I actually don't see capitalism as being fueled primarily by good decision-making in the C suite. Instead, I think that there's significant uncertainty around decisions at all levels of the company, and many limitations to their courses of action. Many, many businesses fail because of this.

But an existing company has been selected for having lurched its way to having robust demand, to an extent that all that uncertainty and confusion can be tolerated. There's an incredibly powerful market signal saying MAKE THIS PRODUCT, and the company can survive and even thrive as long as it does a passable job.

But for the same reason, I don't think that most good-paying jobs are attached to the person of wealthy individuals, and I don't think there's a finite number of them either. Jobs pop up in businesses that are set to fail as well as longstanding successful businesses. CEOs can't just pack up a company and move it at the drop of a hat, much as they'd like it if they could. There's lots of money out there looking for founders to invest in, and those founders need teams, and when those teams are successful, new companies grow, creating new jobs. And the winners get bought out, and big companies spin off little companies, and on and on. I think this is a pretty typical, mainstream view of economics.

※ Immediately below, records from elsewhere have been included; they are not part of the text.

(** * Concrete runs *)


(** C1, counterexample: a refresh answered 200 with a body that has no
    refresh_token replaces the persisted refresh token "R1" by None; the
    prior value is not retained. *)
Lemma refresh_without_token_stores_null :
  let W := Scenario.refresh_without_token in
  let s' := final (Host.main W) (initial Scenario.files) in
  persisted "refresh_token" (initial Scenario.files) = Some (PStr "R1") /\
  nth_error (net_calls (log s')) 1 = Some (Host.refresh_request Scenario.host) /\
  send W 1 (Host.refresh_request Scenario.host) =
    Some (Scenario.reply 200 (PDict [("access_token", PStr "A2")])) /\
  outcome (Host.main W) (initial Scenario.files) = Ok tt /\
  persisted "access_token" s' = Some (PStr "A2") /\
  persisted "refresh_token" s' = Some PNone /\
  persisted "refresh_token" s' <>
    persisted "refresh_token" (initial Scenario.files).
Proof. vm_compute. repeat split. discriminate. Qed.


(** C3, counterexample: the first submission is answered 401, the one
    refresh attempt is refused, and no resubmission follows: the run's
    calls are the probe, one submission and the refresh. *)
Lemma failed_refresh_no_resubmission :
  let W := Scenario.retry_refused in
  send W 1 (Scenario.entry (PStr "A1")) = Some (Scenario.reply 401 (PDict [])) /\
  net_calls (log (final (Host.main W) (initial Scenario.files))) =
    [Host.probe_request Scenario.host Scenario.now;
     Scenario.entry (PStr "A1");
     Host.refresh_request Scenario.host] /\
  last (log (final (Host.main W) (initial Scenario.files))) =
    Some (Printed [Lit "Failed."]).
Proof. vm_compute. repeat split. Qed.

(** C8, counterexample: the query of [GET /?code=] has a [code]
    parameter, with a blank value; the handler answers 400 and captures
    nothing.  And the query of [GET http://[x/?code=abc] has a [code]
    parameter with a value, but [urlparse] rejects the target (a netloc
    with an opening bracket only): the handler captures nothing and
    answers neither page. *)
Lemma blank_code_rejected :
  Login.urlparse_query Scenario.silent "/?code=" = Some "code=" /\
  Login.cut "=" "code=" = Some ("code", "") /\
  Login.do_GET Scenario.silent "/?code=" None = (None, Ok Login.failure_page) /\
  Login.reply_status Login.failure_page = 400 /\
  Login.urlsplit_query "http://[x/?code=abc" = Login.Invalid /\
  Login.do_GET Scenario.silent "http://[x/?code=abc" None =
    (None, Raise (Exception "ValueError")).
Proof. vm_compute. repeat split. Qed.

(** * Instances of the theorems on the concrete runs *)

Lemma missing_record_no_network_witness :
  net_calls (log (final (Host.main Scenario.silent)
                    (initial Scenario.only_config))) = [] /\
  net_calls (log (final (Login.script Scenario.silent) (initial ∅))) = [].
Proof.
  split.
  - assert (Hm : Scenario.only_config !! CONFIG_FILE = None \/
                 Scenario.only_config !! TOKEN_FILE = None)
      by (right; vm_compute; reflexivity).
    exact (proj1 (proj2 (missing_record_no_network Scenario.silent
                           Scenario.only_config Hm))).
  - assert (Hc : (∅ : gmap string content) !! CONFIG_FILE = None)
      by (vm_compute; reflexivity).
    exact (proj1 (proj2 (proj2 (proj2 (proj2
             (missing_record_no_network Scenario.silent ∅ (or_introl Hc))))
             Hc))).
Defined.

Lemma missing_config_writes_sample_witness :
  fs (final (Login.script Scenario.silent) (initial ∅)) !! CONFIG_FILE =
    Some (Json Login.sample_config).
Proof.
  assert (Hc : (∅ : gmap string content) !! CONFIG_FILE = None)
    by (vm_compute; reflexivity).
  exact (proj1 (proj2 (proj2 (proj2
           (missing_config_writes_sample Scenario.silent ∅ Hc))))).
Defined.

Lemma refresh_rewrites_record_witness :
  let W := Scenario.scripted
             [Scenario.reply 200 (PDict [("access_token", PStr "A2");
                                         ("refresh_token", PStr "R2")])]
             Silence in
  fs (final (Host.refresh_access_token W Scenario.host)
        (initial Scenario.files)) !! TOKEN_FILE =
    Some (Json (PDict [("access_token", PStr "A2");
                       ("refresh_token", PStr "R2");
                       ("updated_at", PStr "2024-05-06T07:08:09.123456Z")])).
Proof.
  intros W.
  apply (refresh_rewrites_record W Scenario.host (initial Scenario.files)
           (Scenario.reply 200 (PDict [("access_token", PStr "A2");
                                       ("refresh_token", PStr "R2")]))
           [("access_token", PStr "A2"); ("refresh_token", PStr "R2")]
           (PStr "A2")); reflexivity.
Defined.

It's really hard for me to imagine what experiences could have lead you to think there's just this static, finite number of jobs that rich people can take when they decide to move to a different town because too many poor people moved in. Even if most CEOs are very dumb (and I still don't think that's likely to be true), the zero-sum model doesn't follow, and again - I don't really understand the details of your zero-sum model well enough to fully understand what it is you're proposing.

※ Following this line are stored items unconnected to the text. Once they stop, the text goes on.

(** X7: [expire] on a key that is not stored returns [False] and changes
    nothing.  On a stored key it returns [True] without looking at the old
    expiry instant, keeps the value and the counters, and the entry is live
    again: a [get] issued at once within the new window (or after a TTL that
    is not positive) returns the value, even if the old instant had passed. *)
Theorem expire_renews_entry {Value} (codec : Codec Value (Text E)) w key ttl :
  (cache (cache_manager w) !! key = None ->
   cache_expire E key ttl w = (Returned false, w)) /\
  (forall t,
      cache (cache_manager w) !! key = Some t ->
      exists w1,
        cache_expire E key ttl w = (Returned true, w1) /\
        cache (cache_manager w1) = cache (cache_manager w) /\
        stats (cache_manager w1) = stats (cache_manager w) /\
        ((ttl <= 0)%Z \/
         (clock E (ticks w1) <= clock E (ticks w) + inject_Z ttl)%Q ->
         exists w2,
           cache_get E codec key w1
           = (Returned (Some (_deserialize_value E codec t)), w2))).
Proof.
  rewrite cache_expire_result. split.
  - intros ->. reflexivity.
  - intros t Hc. rewrite Hc. eexists. split; [reflexivity|].
    split; [reflexivity|]. split; [reflexivity|].
    intros Hlive.
    match goal with
    | |- exists w2, cache_get E codec key ?w1 = _ =>
        destruct (cache_get_hit E codec w1 key t) as (w2 & Hget & _)
    end.
    + exact Hc.
    + simpl. rewrite lookup_insert_eq. intros e He.
      destruct (0 <? ttl)%Z eqn:Httl; [|discriminate He].
      injection He as <-.
      destruct Hlive as [Hle|Hle]; [apply Z.ltb_lt in Httl; lia|].
      simpl in Hle. exact Hle.
    + exists w2. exact Hget.
Qed.

Lemma cache_clear_result w :
  cache_clear E w
  = (Returned true, with_cache_manager (mkCache ∅ ∅ ∅ (stats (cache_manager w))) w).
Proof. reflexivity. Qed.

(** X8: [clear] empties the three dicts and keeps the counters; a
    resolution that follows it finds nothing in the cache, runs the pipeline,
    returns a solution that is not a cache hit and stores it. *)
Theorem resolve_after_clear_is_a_miss text w :
  exists w1 sol w2,
    cache_clear E w = (Returned true, w1) /\
    cache (cache_manager w1) = ∅ /\
    expiry_times (cache_manager w1) = ∅ /\
    access_times (cache_manager w1) = ∅ /\
    stats (cache_manager w1) = stats (cache_manager w) /\
    solve_disruption E text w1 = (Returned sol, w2) /\
    cache_hit sol = false /\
    is_Some (cache (cache_manager w2) !! text_key E text).
Proof.
  destruct (solve_disruption_miss E text
              (with_cache_manager (mkCache ∅ ∅ ∅ (stats (cache_manager w))) w))
    as (sol & w2 & Hs & Hhit & Hc).
  - simpl. apply lookup_empty.
  - eexists _, sol, w2. split; [apply cache_clear_result|].
    simpl. repeat split; eauto.
Qed.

This is why I think it would be really helpful for you to make an effort to plug into a larger conversation. I appreciate and sort of believe that you've had experiences that would be convincing evidence of some of your claims, if only you could share them openly. But given that you can't, you could at least look for what evidence is out in public - beyond just one letter by Bill Gates - and try to make a real case for some of the components of your worldview. If you are correct, then we all could learn from you, but it is very hard to open myself to updating my worldview very much based on the arguments and evidence you have gathered here.

Relatedly, Bill Gates’ article wasn’t that bad.  Sure, there’s some inaccuracies if you’re reading it strictly.  But it’s not meant to be read strictly.  It’s basically marketing material aimed at a very large crowd, which, as discussed above, requires using phrasing that gets the point across, not phrasing that is scientifically accurate when dissected.

 

There are inaccuracies in the article, period. It would be embarassing for an engineer to make the mistake of conflating Celsius and Kelvin when comparing boiling point ratios, as in the claim that sodium's boiling point is 8x higher than that of water. Bill Gates' audience is going to have a number of technically savvy people in it, he knows it, and this alone is a college freshman/high school-level mistake. There are others.

My update on reading the article is, in fact, to downgrade my perception of Bill Gates' technical expertise beyond the world of computer software and hardware, and to trust his ability to communicate science less.

That said, nobody needs to be an expert in every subject, and it might be that Gates' wealth and diverse interests and fame simply put him in a position to try and interpret areas of science he's not able to understand adequately. He's unusual for a billionaire founder/CEO figure, and I personally wouldn't update too much on his mistake here as evidence about the ability of other CEOs to understand their company's specific technology to a level of depth adequate to run the business well. But I would put some probability mass into "CEOs are, in general, shockingly bad at understanding the technologies and products their company sells and they also don't have the ability to tell who in their company does understand what their company is selling."